Bukenya, who is a medical professional, decried the poor remuneration for doctors and the dilapidated state of the Makerere University School of Public health which produced Dr. Mungerera.

The speaker Rebecca Kadaga said, “We withdrew money from the contingency fund for the cancer machine. Where is the cancer machine?”

The minister for health Dr. Jane Ruth Aceng informed the house that the cancer machine is expected to be brought in the country in May.

She attributed the delay to the conditions the International Atomic Energy Agency (IAEA) gave them like completing the bunker for the machine before it could be brought in the country.

In April 2016 government released sh30b to the ministry of health to build a new bunker for housing the radiotherapy machine for Uganda Cancer Institute.  

Workers’ MP Sam Lyomoki read a letter from the Association of Medical Professionals highlighting the three major concerns Dr. Mungerera had which included the need to stop the brain drain of medical professionals through increasing their remuneration, increased funding for improving health services in the country, and the health insurance scheme which would create more resources for Ugandans to get quality health services.

The state minister for housing Dr. Chris Baryomunsi said, “In 2012 when I was arrested over the death of Nebanda, she is one of those who came to prison to visit me. I agree with Lyomoki that government should look into the welfare of health workers.”

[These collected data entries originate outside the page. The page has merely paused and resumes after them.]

(** The parts of the headers. *)
Lemma icmp_headers_parts len c tail :
  length c = 2%nat ->
  let f := icmp_headers dst src sip dip len type c ident seq ++ tail in
  let total := Z.of_nat (len + sizeof_icmp_frame) in
  take 6 f = dst /\
  take sizeof_ip_header (drop sizeof_ethernet_header f) =
    ip_bytes total IP_PROTO_ICMP (ip_checksum 0 (ip_bytes total IP_PROTO_ICMP 0 sip dip) true) sip dip /\
  drop 34 f = icmp_bytes type c ident seq ++ tail /\ drop payload_offset f = tail.
Proof using All.
  intros Hc. spell_out. destruct (two_elements c Hc) as (? & ? & ->). by split_and!.
Qed.

Lemma icmp_slice len payload rest c :
  length c = 2%nat ->
  slice (icmp_headers dst src sip dip len type c ident seq ++ payload ++ rest) 34 (length payload + sizeof_icmp_header) =
  Some (icmp_bytes type c ident seq ++ payload).
Proof using All.
  intros Hc. destruct (icmp_headers_parts len c (payload ++ rest) Hc) as (_ & _ & H34 & _). unfold slice.
  rewrite H34, !length_app, icmp_headers_length, (assoc_L (++) (icmp_bytes _ _ _ _)) by done.
  rewrite (proj2 (Nat.leb_le _ _)) by (unfold payload_offset, sizeof_icmp_header; lia). f_equal.
  apply take_app_length'. unfold icmp_bytes. rewrite !length_app, Hc, Hident, Hseq. unfold sizeof_icmp_header. simpl. lia.
Qed.

(** Filling the slot. *)
Lemma icmp_frame_run {A} payload hdr old rest (k : list Z -> option A) :
  length hdr = payload_offset -> length old = length payload ->
  (buf ← fill_eth_header (hdr ++ old ++ rest) dst src ETHERTYPE_IP;
   buf ← put_ip_header buf (Z.of_nat (length payload + sizeof_icmp_frame)) IP_PROTO_ICMP sip dip;
   buf ← put_icmp buf type ident seq payload; k buf) =
  k (icmp_frame dst src sip dip type ident seq payload ++ rest).
Proof using All.
  intros Hh Ho. unfold put_icmp.
  assert (Hc : length (take 2 (drop 36 hdr)) = 2%nat)
    by (rewrite length_take, length_drop, Hh; unfold payload_offset; lia).
  pose proof (icmp_headers_run (length payload) hdr (old ++ rest) (fun buf =>
    (buf ← put buf payload_offset payload;
     buf ← put16be buf 36 0;
     icmp ← slice buf 34 (length payload + sizeof_icmp_header);
     buf ← put16be buf 36 (ip_checksum 0 icmp true); k buf)) Hh) as Hrun.
  etransitivity; [|etransitivity; [exact Hrun|]].
  - same_run.
  - rewrite <- (icmp_headers_length (length payload) (take 2 (drop 36 hdr)) Hc) at 1.
    rewrite put_end by (rewrite length_app; lia). cbn [mbind option_bind].
    rewrite <- Ho at 2. rewrite drop_app_length, <- (assoc_L (++)), put_icmp_checksum by done. cbn [mbind option_bind].
    rewrite icmp_slice by done. cbn [mbind option_bind]. rewrite put_icmp_checksum by done. cbn [mbind option_bind].
    unfold icmp_frame. by rewrite <- (assoc_L (++)).
Qed.

(** The fields, read back. *)
Lemma icmp_fields len c tail :
  length c = 2%nat -> word32 sip -> word32 dip -> (len <= max_ping)%nat -> is_byte type ->
  let f := icmp_headers dst src sip dip len type c ident seq ++ tail in
  get16be f 12 = Some ETHERTYPE_IP /\ f !! 14%nat = Some IP_IPV4 /\
  get16be f 16 = Some (Z.of_nat (len + sizeof_icmp_frame)) /\ f !! 23%nat = Some IP_PROTO_ICMP /\
  get32be f 26 = Some sip /\ get32be f 30 = Some dip /\ f !! 34%nat = Some type /\
  slice f 6 6 = Some src /\ slice f 38 2 = Some ident /\ slice f 40 2 = Some seq.
Proof using All.
  intros Hc Hs Hd Hl Ht. spell_out. destruct (two_elements c Hc) as (? & ? & ->). cbv zeta.
  assert (Hk : max_ping = 2006%nat) by done.
  pose proof (get16be_be16 [] (Z.of_nat (len + sizeof_icmp_frame)) []) as E1.
  pose proof (get32be_be32 [] sip [] Hs) as E2. pose proof (get32be_be32 [] dip [] Hd) as E3.
  split; [reflexivity|]. split; [reflexivity|]. split; [apply E1; unfold sizeof_icmp_frame; lia|].
  split; [reflexivity|]. split; [exact E2|]. split; [exact E3|]. split; [|done].
  cbn. f_equal. change 255 with (Z.ones 8). rewrite Z.land_ones, Z.mod_small; [done|exact Ht|lia].
Qed.

Lemma icmp_frame_bytes payload :
  Forall is_byte dst -> Forall is_byte src -> Forall is_byte ident -> Forall is_byte seq -> Forall is_byte payload ->
  Forall is_byte (icmp_frame dst src sip dip type ident seq payload).
Proof using Type. intros. unfold icmp_frame, icmp_headers, icmp_bytes, ip_bytes. bytes. Qed.

(** The checksum of the message verifies when its payload is even. *)
Lemma icmp_verifies payload :
  Forall is_byte ident -> Forall is_byte seq -> Forall is_byte payload -> (length payload <= max_ping)%nat ->
  ip_checksum 0 (icmp_bytes type (be16 (icmp_checksum type ident seq payload)) ident seq ++ payload) false = 0xffff.
Proof using Hident Hseq.
  clear Hdst Hsrc. intros Hi Hs Hp Hl. assert (Hk : max_ping = 2006%nat) by done.
  pose proof (checksum_verifies 0 [Z.land type 255; 0] (ident ++ seq ++ payload)) as H.
  unfold icmp_checksum, icmp_bytes. rewrite <- !(assoc_L (++)). apply H; [bytes|bytes|done|lia|].
  rewrite !length_app. cbn [length]. lia.
Qed.

End Frame.

(** ** Sending *)

(** What follows a short frame on the wire. *)
Definition wire (frame : list Z) : list Z := frame ++ replicate (100 - length frame) 0.

Lemma wire_length f : (length f <= ETHMAC_SLOT_SIZE -> length f <= length (wire f) <= ETHMAC_SLOT_SIZE)%nat.
Proof.
  intros Hf. assert (Hk : (ETHMAC_SLOT_SIZE = 2048)%nat) by done. unfold wire. rewrite length_app, length_replicate. lia.
Qed.

Lemma icmp_send_run s s1 dst type dip ident seq payload :
  udp_ok s -> txslot s1 = txslot s -> tx_slots s1 = tx_slots s ->
  mac_ok dst -> buffer 2 ident -> buffer 2 seq -> Forall is_byte payload -> (length payload <= max_ping)%nat ->
  exists buf', slot_ok buf' /\
  (buf ← tx_slots s !! txslot s;
   buf ← fill_eth_header buf dst (my_mac s) ETHERTYPE_IP;
   buf ← put_ip_header buf (Z.of_nat (length payload + sizeof_icmp_frame)) IP_PROTO_ICMP (my_ip s) dip;
   buf ← put_icmp buf type ident seq payload;
   send_packet s1 buf (length payload + sizeof_ethernet_header + sizeof_icmp_frame)) =
  Some (with_tx s1 ((txslot s + 1) mod ETHMAC_TX_SLOTS) (<[txslot s := buf']> (tx_slots s)),
        wire (icmp_frame dst (my_mac s) (my_ip s) dip type ident seq payload)).
Proof.
  intros Hs Ht1 Ht2 [Hd Hdb] [Hi Hib] [Hq Hqb] Hp Hl. pose proof Hs as ([Hy Hyb] & _).
  destruct (tx_slot s Hs) as (buf & -> & [Hbl Hbb]). cbn [mbind option_bind].
  assert (Hk : (ETHMAC_SLOT_SIZE = 2048 /\ payload_offset = 42 /\ max_ping = 2006)%nat) by done.
  rewrite <- (take_drop payload_offset buf), <- (take_drop (length payload) (drop payload_offset buf)).
  rewrite icmp_frame_run; [|done..|rewrite length_take; lia|rewrite length_take, length_drop; lia].
  set (f := icmp_frame _ _ _ _ _ _ _ _).
  assert (Hfl : length f = (payload_offset + length payload)%nat) by (by apply icmp_frame_length).
  assert (Hfb : Forall is_byte f) by (by apply icmp_frame_bytes).
  set (slot := f ++ _). assert (Hsl : length slot = ETHMAC_SLOT_SIZE)
    by (unfold slot; rewrite length_app, !length_drop; lia).
  replace (length payload + sizeof_ethernet_header + sizeof_icmp_frame)%nat with (length f)
    by (unfold sizeof_ethernet_header, sizeof_icmp_frame; lia).
  destruct (send_packet_run s1 slot (length f)) as (buf' & Hl' & Hb' & ->); [lia|lia|].
  exists buf'. split.
  - split; [lia|]. apply Hb', Forall_app_2; [done|by apply Forall_drop, Forall_drop].
  - unfold slot. rewrite take_app_length, Ht1, Ht2. done.
Qed.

The minister for general duties Mary Karooro Okurut appealed to the ministry for health to sensitize Ugandans on the causes of non-communicable diseases like cancer because there is a lot of misinformation on what should eaten and what should not be eaten.

Kampala woman MP Nabilah Nagai also confirmed that in her interactions, Dr. Mungerera was concerned that medical workers in Uganda are paid peanuts which causes many of them to go abroad for greener pasture.

Meanwhile in her communication, Kadaga informed the house that elections for the East African Legislative Assembly (EALA) would be held on February 28, 2017.

She announced a committee to be headed by Ntungamo MP Beatrice Rwakimari which will be vetting the EALA contestants and produce present a report on February 20, 2017.